Mally then asks me how many buttons I brought along. None was the answer. So far I was nul points.
“You see,” she explained, “I come along here and give my time and skills for free, but then I’m supposed to have the buttons to give you as well?”
I’m really squirming now. I offer to pay for the buttons.
“You can make a donation on your way out,” says Mally helpfully.
The only good thing about my case was that out of five shirts three didn’t have any buttons missing, some were just very loose. One had buttons which could be switched around, and only one needed buttons, and they were the more common pearl buttons which Mally had a supply of.

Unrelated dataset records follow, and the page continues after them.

Lemma setScrollOffset_keeps_origin (q : QPoint) : keeps validated_origin (setScrollOffset q).
Proof.
  setter_cases w; try reflexivity;
    unfold validated_origin, originPos, QRect_topLeft;
    cbn [m_window m_scrollOffset m_scrollDelta set_trace set_m_itemsCacheInvalid
         set_m_scrollOffset set_m_scrollDelta];
    unfold QPoint_sub, QPoint_add; cbn [xp yp]; f_equal; int_wrap_lia.
Qed.

Lemma setWindow_keeps_size (r : QRect) : keeps validated_size (setWindow r).
Proof.
  setter_cases w; try reflexivity;
    unfold validated_size;
    cbn [m_window m_sizeDelta set_trace set_m_itemsCacheInvalid
         set_m_window set_m_sizeDelta set_m_scrollDelta];
    unfold QSize_sub, QSize_add; cbn [wd ht]; f_equal; int_wrap_lia.
Qed.

Lemma setScrollOffset_keeps_size (q : QPoint) : keeps validated_size (setScrollOffset q).
Proof. setter_cases w; reflexivity. Qed.

Lemma setWindow_scrollDelta_int (r : QRect) : preserves scrollDelta_is_int (setWindow r).
Proof.
  setter_cases w; intros Hw; try exact Hw; split; apply int_wrap_is_int.
Qed.

Lemma setWindow_sizeDelta_int (r : QRect) : preserves sizeDelta_is_int (setWindow r).
Proof.
  setter_cases w; intros Hw; try exact Hw; split; apply int_wrap_is_int.
Qed.

Lemma setScrollOffset_scrollDelta_int (q : QPoint) :
  preserves scrollDelta_is_int (setScrollOffset q).
Proof.
  setter_cases w; intros Hw; try exact Hw; split; apply int_wrap_is_int.
Qed.

Lemma setScrollOffset_sizeDelta_int (q : QPoint) :
  preserves sizeDelta_is_int (setScrollOffset q).
Proof. setter_cases w; intros Hw; exact Hw. Qed.

Lemma run_setter_keeps_origin (c : SetterCall) : keeps validated_origin (run_setter c).
Proof.
  destruct c; cbn [run_setter]; unfold set;
    auto using keeps_bind, setWindow_keeps_origin, setScrollOffset_keeps_origin.
Qed.

Lemma run_setter_keeps_size (c : SetterCall) : keeps validated_size (run_setter c).
Proof.
  destruct c; cbn [run_setter]; unfold set;
    auto using keeps_bind, setWindow_keeps_size, setScrollOffset_keeps_size.
Qed.

Lemma run_setter_scrollDelta_int (c : SetterCall) :
  preserves scrollDelta_is_int (run_setter c).
Proof.
  destruct c; cbn [run_setter]; unfold set;
    auto using preserves_bind, setWindow_scrollDelta_int, setScrollOffset_scrollDelta_int.
Qed.

Lemma run_setter_sizeDelta_int (c : SetterCall) :
  preserves sizeDelta_is_int (run_setter c).
Proof.
  destruct c; cbn [run_setter]; unfold set;
    auto using preserves_bind, setWindow_sizeDelta_int, setScrollOffset_sizeDelta_int.
Qed.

Mally started on the pile of shirts but soon stopped.
“It looks as though someone has sewn some buttons back on this one - the wrong way round?” She looked quizzically at me again.

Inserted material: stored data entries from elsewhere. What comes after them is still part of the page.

(** * The calculated-column engine of [src/columnDataUtils.tsx]

    A shallow embedding of the four classes of the engine
    ([ColumnCalculation], [ColumnAggregator], [ColumnData], [DataTable])
    and the properties of the calculation and compile pass.

    Conventions of the embedding.
    - A JavaScript [number] is an IEEE binary64 value: [spec_float] with
      the operations of the Standard Library at precision 53.
    - [String(x)] on a number is [Number.toString], the Number::toString
      operation of ECMAScript at radix 10.  [Number(s)] on a string and
      [math.evaluate] of mathjs are parameters of the development.
    - An abrupt completion ([throw]) is the [Throw] constructor of
      [completion]; a [try]/[catch] is a case analysis on the completion
      of the [try] block.
    - A row index and a column position are natural numbers.  A rows
      object is keyed by the row index itself: the source keys it by
      [String(rowIndex)] and reads the index back with [Number(key)],
      which are inverse to each other on indices.  The same holds for the
      column positions that key the raw data.
    - An object literal used as a dictionary is a finite map of its own
      properties: the names that every object inherits ([constructor],
      [toString] and the like) are no column names and no variable names
      here.
    - A string is a sequence of 8-bit characters; the line terminators
      among them are line feed and carriage return.
    - The columns of a table are held by value: no column object stands
      at two positions, and a calculation belongs to one column.  The
      rows object of a column is held by reference where [compile] makes
      it the raw data of the table ([RowsRef]).
    - The table component of [src/DynamicTable.tsx] is its state, the
      values of its three [useState] hooks, and its handlers are
      functions on the state; the raw data that it shows is a parameter. *)

From Stdlib Require Import ZArith String Ascii SpecFloat DecimalString DecimalPos.
From stdpp Require Import gmap strings list sorting.

Local Open Scope string_scope.

(** ** Completions: normal return or a thrown error *)

Inductive Error : Type :=
  | TypeError (message : string)
  | EvaluationError.

Inductive completion (A : Type) : Type :=
  | Normal (a : A)
  | Throw (e : Error).
Arguments Normal {A} a.
Arguments Throw {A} e.

Definition bind {A B : Type} (c : completion A) (k : A -> completion B) : completion B :=
  match c with
  | Normal a => k a
  | Throw e => Throw e
  end.

Notation "'let*' x ':=' c 'in' k" := (bind c (fun x => k))
  (at level 10, x name, c at level 100, k at level 200).

(** A [for] loop over [l] whose body may throw: the state is threaded
    through the iterations and a throw leaves the loop. *)
Fixpoint for_each {A S : Type} (l : list A) (body : A -> S -> completion S) (s : S) : completion S :=
  match l with
  | [] => Normal s
  | a :: l' => let* s' := body a s in for_each l' body s'
  end.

“Do I get brownie points for trying?” I stuttered.
As soon as things settled down I got to the other reason I was there: to find out how they got involved.
First up, Lucy, on the right in the picture.
“I lost my job in Covid, I was a sales and marketing manager for a hotel,” she says. “So I started an Etsy account.
“I was making face masks during Covid, which I donated to the NHS.”
And the sewing?
“I’d done some sewing at school and with my grandma,” Lucy replies. “I bought a sewing machine on the second day of my redundancy then I didn’t open it because I was scared, then I opened it and… set sail.
“I make bags and cushions, and do lots of alterations, for Ottomans, curtains, blinds, and commissions.”
Lucy recently got a job at the US Lakenheath air base so “I don’t do as much” but this was her first repair cafe, so big respect to her.
I ask Mally about her name, which I’d not heard before.
“It’s been my name for more than 35 years,” she says. “Mary is my middle name. I do historical reenactments from medieval and Tudor times and the most popular names were Mary or Catherine then.”
She continues: “It’s a made-up name which I found on a list of acceptable Tudor names.”
So you’re a Hilary Mantel fan then?
“Yes, in fact I did some of the props for Wolf Hall.
“It was set in Anne Boleyn’s court, in a scene where the women were sitting there sewing, and I had a friend who was the assistant costume director and I did some bits for that.”
Mally “makes costumes - textiles is my thing”. It’s her second repair cafe. One of my Indian-style shirts need a button sewn back on. The button’s there, but what colour did I want? There were five or six colours of thread in front of me. One was yellow - for a dark blue shirt. Wouldn’t that stand out?
“It would, but that’s the idea,” replies Mally. “It’s part of the visible mending movement, so when an item has been darned or patched you let it show. It emphasises the recycling idea and makes the item look original too.”
Meanwhile over at the clock repair stand, amateur horologist Jon Malins is busy as always. He’s made progress since I met him at the Barnwell repair cafe in February.
“I’ve joined the British Horological Institute,” he says cheerfully. I congratulate him and make my way over to the tea-and-cakes area.
“We had another great repair cafe with plenty of items mended from hoovers to conservatory furniture to clothes,” said Burwell resident Alex Spencer, who does the press for Burwell Repair Cafe. “And it was a good turn-out, even on the hottest day of the year so far.
“Afterwards we will tally up all the carbon that has been saved by fixing items that would have gone in the bin and we will put the total on our website.”